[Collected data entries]
BEGIN

Definition added_dead (hist : list (Task * settlement)) : list Task :=
  omap (fun p => match p.2 with DeadLetter_ r => Some (dead_lettered p.1 r) | _ => None end) hist.

(** What [settled] promises of the deliveries it records. *)
Definition hist_ok (hist : list (Task * settlement)) : Prop :=
  Forall (fun p => QueueName p.1 = queue w /\ p.2 = verdict Error w p.1 /\
                   (final p = false -> Attempt_ p.1 < wMaxAttempts w)) hist.

Lemma process_open task :
  exists evs, process Error (fun _ => None) w task = ([verdict Error w task], evs, None).
Proof. destruct (process_settles Error (fun _ => None) w task) as (pre & e & -> & _). by eexists. Qed.

(** One delivery and its settlement. *)
Lemma deliver s now s1 now1 task :
  qinv s now -> Receive (queue w) now s = Some (s1, now1, task) ->
  let x := verdict Error w task in
  let s2 := Settle (now1 + took task) task x s1 in
  qinv s2 (now1 + took task) /\ QueueName task = queue w /\
  (final (task, x) = false -> Attempt_ task < wMaxAttempts w) /\
  (ID <$> pending s (queue w)) ≡ₚ (if final (task, x) then [ID task] else []) ++ (ID <$> pending s2 (queue w)) /\
  (remaining s2 < remaining s)%nat /\
  dead s2 (queue w) ≡ₚ added_dead [(task, x)] ++ dead s (queue w).
Proof.
  intros Hi Hr x s2. pose proof (pending_queue s now (queue w) Hi) as Hq.
  destruct (receive_some _ _ _ _ _ _ Hi Hr) as (Hi1 & Hle & Hd & t & -> & Hav & Hp & _).
  assert (Hname : QueueName t = queue w).
  { rewrite Forall_forall in Hq. apply Hq. rewrite Hp. by left. }
  set (task := with_attempt (Attempt_ t + 1) t) in *.
  assert (Hi1' : qinv s1 (now1 + took task)).
  { eapply qinv_mono; [done|]. specialize (took_nonneg task). lia. }
  unfold remaining. destruct x as [|d|r] eqn:Ex; subst s2.
  - rewrite settle_ack. split_and!; [done|done|done|by rewrite Hp| |by rewrite Hd].
    rewrite Hp. simpl. unfold deliveries. lia.
  - pose proof (verdict_retry Error w task d Ex) as [Hlt _].
    destruct (settle_retry (now1 + took task) task d s1 Hi1') as (Hi2 & Hd2 & Hp2);
      [by simpl; rewrite Hname|by eapply delays_ok|].
    specialize (Hp2 (queue w)). rewrite decide_True in Hp2 by done.
    split_and!; [done|done|done|by rewrite Hp2, Hp| |by rewrite Hd2, Hd].
    rewrite Hp2, Hp. simpl in *. unfold deliveries. simpl. lia.
  - destruct (settle_dead (now1 + took task) task r s1 Hi1') as (Hi2 & Hp2 & Hd2).
    specialize (Hd2 (queue w)). rewrite decide_True in Hd2 by done.
    split_and!; [done|done|done|by rewrite Hp2, Hp| |by rewrite Hd2, Hd].
    rewrite Hp2, Hp. simpl. unfold deliveries. lia.
Qed.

END

Task description = Where does the word "QueueName" appear in the records? Copy every line that holds it.

Answer space =
  Forall (fun p => QueueName p.1 = queue w /\ p.2 = verdict Error w p.1 /\
  qinv s2 (now1 + took task) /\ QueueName task = queue w /\
  assert (Hname : QueueName t = queue w).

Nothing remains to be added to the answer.